*WORK ORDER*: Write the entries out exactly, with the final line being the one containing "keys that they".

INFORMATION SHOWN Start Marker

(* ===== verification/ArchiveTools.v ===== *)
(** bin/open_pg_tde_archive_decrypt.c, bin/open_pg_tde_restore_encrypt.c and
    bin/open_pg_tde_fe_archive_common.h: the programs that wrap the archive and
    restore commands of a server, so that the archive holds WAL as it was before
    it was encrypted.

    The programs run on the same files as the server. The directory with the
    keys that they derive from the path of a segment is the one the rest of the
    development works in, so that setting it only resets the caches. Reading
    and writing at the position of a descriptor is reading and writing at the
    sum of what was read or written before. [pg_fatal] and [exit (1)] are errors
    of level [FATAL], crashes are [PANIC]. *)
From S2P Require Import Prelude Types Environ Ciphers EncTde KeyFile KeyMap WalKeys XLogSmgr.

(** ** Segments *)

Definition XLOG_BLCKSZ : Z := 8192.
Definition XLOG_FNAME_LEN : nat := 24.

Definition is_hex (b : byte) : bool :=
  ((48 <=? b2z b) && (b2z b <=? 57)) || ((65 <=? b2z b) && (b2z b <=? 70)).

(** [strspn (s, "0123456789ABCDEF")] *)
Fixpoint strspn_hex (s : bytes) : nat :=
  match s with
  | b :: s => if is_hex b then S (strspn_hex s) else O
  | [] => O
  end.

Definition is_segment (filename : bytes) : bool :=
  let rest := drop XLOG_FNAME_LEN (cstr filename) in
  Nat.eqb (strspn_hex (cstr filename)) XLOG_FNAME_LEN &&
  (Nat.eqb (length rest) 0 || strcmp_eq rest (bytes_of ".partial")).

(** What [sscanf ("%08X")] reads from eight digits. *)
Definition hex_digit (b : byte) : Z := if b2z b <=? 57 then b2z b - 48 else b2z b - 55.
Definition hex_value (s : bytes) : Z := foldl (λ v b, v * 16 + hex_digit b) 0 s.

(** access/xlog_internal.h: the timeline and the number of the segment. [None]
    stands for the division by zero. *)
Definition XLogFromFileName (fname : bytes) (wal_segsz_bytes : Z) : option (Z * Z) :=
  if wal_segsz_bytes =? 0 then None
  else
    let tli := hex_value (slice 0 8 fname) in
    let log := hex_value (slice 8 8 fname) in
    let seg := hex_value (slice 16 8 fname) in
    Some (tli, u64 (log * (0x100000000 / u64 wal_segsz_bytes) + seg)).

Definition IsValidWalSegSize (size : Z) : bool :=
  (0 <? size) && (Z.land size (size - 1) =? 0) && (2 ^ 20 <=? size) && (size <=? 2 ^ 30).

(** [((XLogLongPageHeader) page)->xlp_seg_size], as an int. *)
Definition xlp_seg_size (page : bytes) : Z := i32 (le_dec (slice 32 4 page)).

Section tools.
Context {SSL : OpenSSL} {K : Kernel} {PKS : PrincipalKeys}.

Definition open_file (path : string) (o_creat : bool) : M string :=
  r ← OpenTransientFile path o_creat false;
  match r with
  | Fd fd => mret fd
  | OpenFailed _ => ereport FATAL "could not open file"
  end.

(** [write] of a whole buffer, or an error. *)
Definition write_all (fd : string) (data : bytes) (pos : Z) : M unit :=
  w ← pg_pwrite fd data pos;
  if w <? 0 then ereport FATAL "could not write file"
  else if negb (w =? Z.of_nat (length data)) then ereport FATAL "could not write file: short write"
  else mret tt.

(** ** open_pg_tde_archive_decrypt.c *)

Fixpoint decrypt_loop (fuel : nat) (segfd tmpfd : string) (buf : bytes) (pos tli segno fsize : Z) : M unit :=
  match fuel with
  | O => out_of_fuel
  | S fuel =>
      '(r, buf) ← tdeheap_xlog_seg_read segfd buf XLOG_BLCKSZ pos tli segno fsize;
      if r =? 0 then mret tt
      else if r <? 0 then ereport FATAL "could not read file"
      else
        write_all tmpfd (take (Z.to_nat r) buf) pos;;
        decrypt_loop fuel segfd tmpfd buf (pos + r) tli segno fsize
  end.

Definition write_decrypted_segment (segpath : string) (segname : bytes) (tmppath : string) : M unit :=
  segfd ← open_file segpath false;
  tmpfd ← open_file tmppath true;
  fsize ← lseek_end segfd;
  match XLogFromFileName segname (i32 fsize) with
  | None => ereport PANIC "division by zero"
  | Some (tli, segno) =>
      buf ← uninit (Z.to_nat XLOG_BLCKSZ);
      '(r, buf) ← tdeheap_xlog_seg_read segfd buf XLOG_BLCKSZ 0 tli segno (i32 fsize);
      if negb (r =? XLOG_BLCKSZ) then
        (if r <? 0 then ereport FATAL "could not read file" else ereport FATAL "could not read file: short read")
      else
        let walsegsz := xlp_seg_size buf in
        if negb (walsegsz =? fsize) then ereport FATAL "mismatch of segment size in WAL file"
        else if negb (IsValidWalSegSize walsegsz) then ereport FATAL "invalid WAL segment size in WAL file"
        else
          write_all tmpfd buf 0;;
          fuel ← file_fuel segfd;
          decrypt_loop fuel segfd tmpfd buf r tli segno (i32 fsize)
  end.

(** ** open_pg_tde_restore_encrypt.c *)

Definition seg_write_all (segfd : string) (data : bytes) (pos tli segno walsegsz : Z) : M unit :=
  w ← tdeheap_xlog_seg_write segfd data (Z.of_nat (length data)) pos tli segno walsegsz;
  if w <? 0 then ereport FATAL "could not write file"
  else if negb (w =? Z.of_nat (length data)) then ereport FATAL "could not write file: short write"
  else mret tt.

Fixpoint encrypt_loop (fuel : nat) (tmpfd segfd : string) (pos tli segno walsegsz : Z) : M unit :=
  match fuel with
  | O => out_of_fuel
  | S fuel =>
      r ← pg_pread tmpfd XLOG_BLCKSZ pos;
      match r with
      | None => ereport FATAL "could not read file"
      | Some [] => mret tt
      | Some data =>
          seg_write_all segfd data pos tli segno walsegsz;;
          encrypt_loop fuel tmpfd segfd (pos + Z.of_nat (length data)) tli segno walsegsz
      end
  end.

Definition write_encrypted_segment (segpath : string) (segname : bytes) (tmppath : string) : M unit :=
  tmpfd ← open_file tmppath false;
  segfd ← open_file segpath true;
  r ← pg_pread tmpfd XLOG_BLCKSZ 0;
  match r with
  | None => ereport FATAL "could not read file"
  | Some buf =>
      if negb (Z.of_nat (length buf) =? XLOG_BLCKSZ) then ereport FATAL "could not read file: short read"
      else
        let walsegsz := xlp_seg_size buf in
        if negb (IsValidWalSegSize walsegsz) then ereport FATAL "invalid WAL segment size in WAL file"
        else
          match XLogFromFileName segname walsegsz with
          | None => ereport PANIC "division by zero"
          | Some (tli, segno) =>
              TDEXLogSmgrInitWriteOldKeys;;
              seg_write_all segfd buf 0 tli segno walsegsz;;
              fuel ← file_fuel tmpfd;
              encrypt_loop fuel tmpfd segfd (Z.of_nat (length buf)) tli segno walsegsz
          end
  end.

(** ** The programs *)

(** What comes from outside: the temporary directory, the command with its
    placeholders replaced, its exit status and what it does to files. *)
Class ToolEnv := {
  mkdtemp : gmap string bytes → bytes → option bytes;
  replace_percent_placeholders : bytes → bytes → bytes → option bytes;
  system : gmap string bytes → bytes → Z * gmap string bytes;
}.

Context {TE : ToolEnv}.

Definition MAXPGPATH : nat := 1024.
Definition OPEN_PG_TDE_DATA_DIR : bytes := bytes_of "open_pg_tde".

(** [strrchr (path, '/')], as the index. *)
Definition strrchr_slash (path : bytes) : option nat :=
  foldl (λ r '(i, b), if bool_decide (b = x2f) then Some i else r) None (imap pair (cstr path)).

(** [sep] bytes of [segpath] and a zero are copied into an array of
    [MAXPGPATH]. *)
Definition derive_tde_dir_from_segment_path (segpath : bytes) (sep : option nat) : M bytes :=
  match sep with
  | Some i =>
      if Nat.leb MAXPGPATH i then ereport PANIC "write past the end of segdir"
      else mret (snprintf MAXPGPATH (take i segpath ++ bytes_of "/../" ++ OPEN_PG_TDE_DATA_DIR))
  | None => mret (bytes_of "../" ++ OPEN_PG_TDE_DATA_DIR)
  end.

Definition clean_fe_server_principal_key_cache : M unit :=
  modify (λ w, set_pk_cache (delete GLOBAL_DATA_TDE_OID (w_pk_cache w)) w).

(** The given directory is the one the model calls [open_pg_tde]. *)
Definition open_pg_tde_set_data_dir (dir : bytes) : M unit :=
  open_pg_tde_free_wal_key_cache;;
  clean_fe_server_principal_key_cache.

(** The three types of providers are registered from the start in the model of
    the keyrings, so that the three calls that install them have no effect. *)
Definition open_pg_tde_fe_init (kring_dir : bytes) : M unit :=
  AesInit;;
  open_pg_tde_set_data_dir kring_dir.

(** Part of the path that follows the last slash. *)
Definition base_name (path : bytes) : bytes :=
  match strrchr_slash path with
  | Some i => drop (S i) (cstr path)
  | None => cstr path
  end.

(** [atexit (f)]: [f] runs when the program ends, but not when it crashes. *)
Definition at_exit {A} (f : M unit) (m : M A) : M A := λ w,
  match m w with
  | Ok a w1 => match f w1 with Ok _ w2 => Ok a w2 | Err e w2 => Err e w2 end
  | Err e w1 =>
      match err_level e with
      | PANIC => Err e w1
      | _ => match f w1 with Ok _ w2 => Err e w2 | Err e' w2 => Err e' w2 end
      end
  end.

(** Failing to remove the file is only a warning. Directories are not part of the
    model of the file system. *)
Definition cleanup_tmpdir (tmppath : bytes) : M unit := durable_unlink (string_of tmppath) false.

Definition replaced (command f p : bytes) : M bytes :=
  match replace_percent_placeholders command f p with
  | Some command => mret command
  | None => ereport FATAL "invalid placeholder"
  end.

Definition run_command (command : bytes) : M unit :=
  fs ← gets w_fs;
  let '(rc, fs) := system fs command in
  modify (set_fs fs);;
  if negb (rc =? 0) then ereport FATAL "command failed" else mret tt.

(** [--help] and [--version] *)
Definition only_prints (argv : list bytes) : bool :=
  match argv with
  | _ :: arg :: _ =>
      existsb (λ o, strcmp_eq arg (bytes_of o)) ["--help"; "-?"; "--version"; "-V"]
  | _ => false
  end.

(** [main] of open_pg_tde_archive_decrypt.c *)
Definition archive_decrypt_main (argv : list bytes) : M unit :=
  if only_prints argv then mret tt
  else
    match argv with
    | [_; targetname; sourcepath; command] =>
        if is_segment targetname then
          fs ← gets w_fs;
          match mkdtemp fs (bytes_of "/dev/shm/open_pg_tde_archive") with
          | None => ereport FATAL "could not create temporary directory"
          | Some tmpdir =>
              let tmppath := snprintf MAXPGPATH (tmpdir ++ bytes_of "/" ++ base_name sourcepath) in
              at_exit (cleanup_tmpdir tmppath)
                (command ← replaced command targetname tmppath;
                 tdedir ← derive_tde_dir_from_segment_path sourcepath (strrchr_slash sourcepath);
                 open_pg_tde_fe_init tdedir;;
                 write_decrypted_segment (string_of sourcepath) targetname (string_of tmppath);;
                 run_command command)
          end
        else
          command ← replaced command targetname sourcepath;
          run_command command
    | _ => ereport FATAL "wrong number of arguments"
    end.

(** [main] of open_pg_tde_restore_encrypt.c *)
Definition restore_encrypt_main (argv : list bytes) : M unit :=
  if only_prints argv then mret tt
  else
    match argv with
    | [_; sourcename; targetpath; command] =>
        if is_segment sourcename then
          fs ← gets w_fs;
          match mkdtemp fs (bytes_of "/dev/shm/open_pg_tde_restore") with
          | None => ereport FATAL "could not create temporary directory"
          | Some tmpdir =>
              let tmppath := snprintf MAXPGPATH (tmpdir ++ bytes_of "/" ++ base_name targetpath) in
              at_exit (cleanup_tmpdir tmppath)
                (command ← replaced command sourcename tmppath;
                 run_command command;;
                 tdedir ← derive_tde_dir_from_segment_path targetpath (strrchr_slash targetpath);
                 open_pg_tde_fe_init tdedir;;
                 write_encrypted_segment (string_of targetpath) sourcename (string_of tmppath))
          end
        else
          command ← replaced command sourcename targetpath;
          run_command command
    | _ => ereport FATAL "wrong number of arguments"
    end.

End tools.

INFORMATION SHOWN End Marker

*ANSWER TO THIS TASK*:
(* ===== verification/ArchiveTools.v ===== *)
(** bin/open_pg_tde_archive_decrypt.c, bin/open_pg_tde_restore_encrypt.c and
    bin/open_pg_tde_fe_archive_common.h: the programs that wrap the archive and
    restore commands of a server, so that the archive holds WAL as it was before
    it was encrypted.

    The programs run on the same files as the server. The directory with the
    keys that they derive from the path of a segment is the one the rest of the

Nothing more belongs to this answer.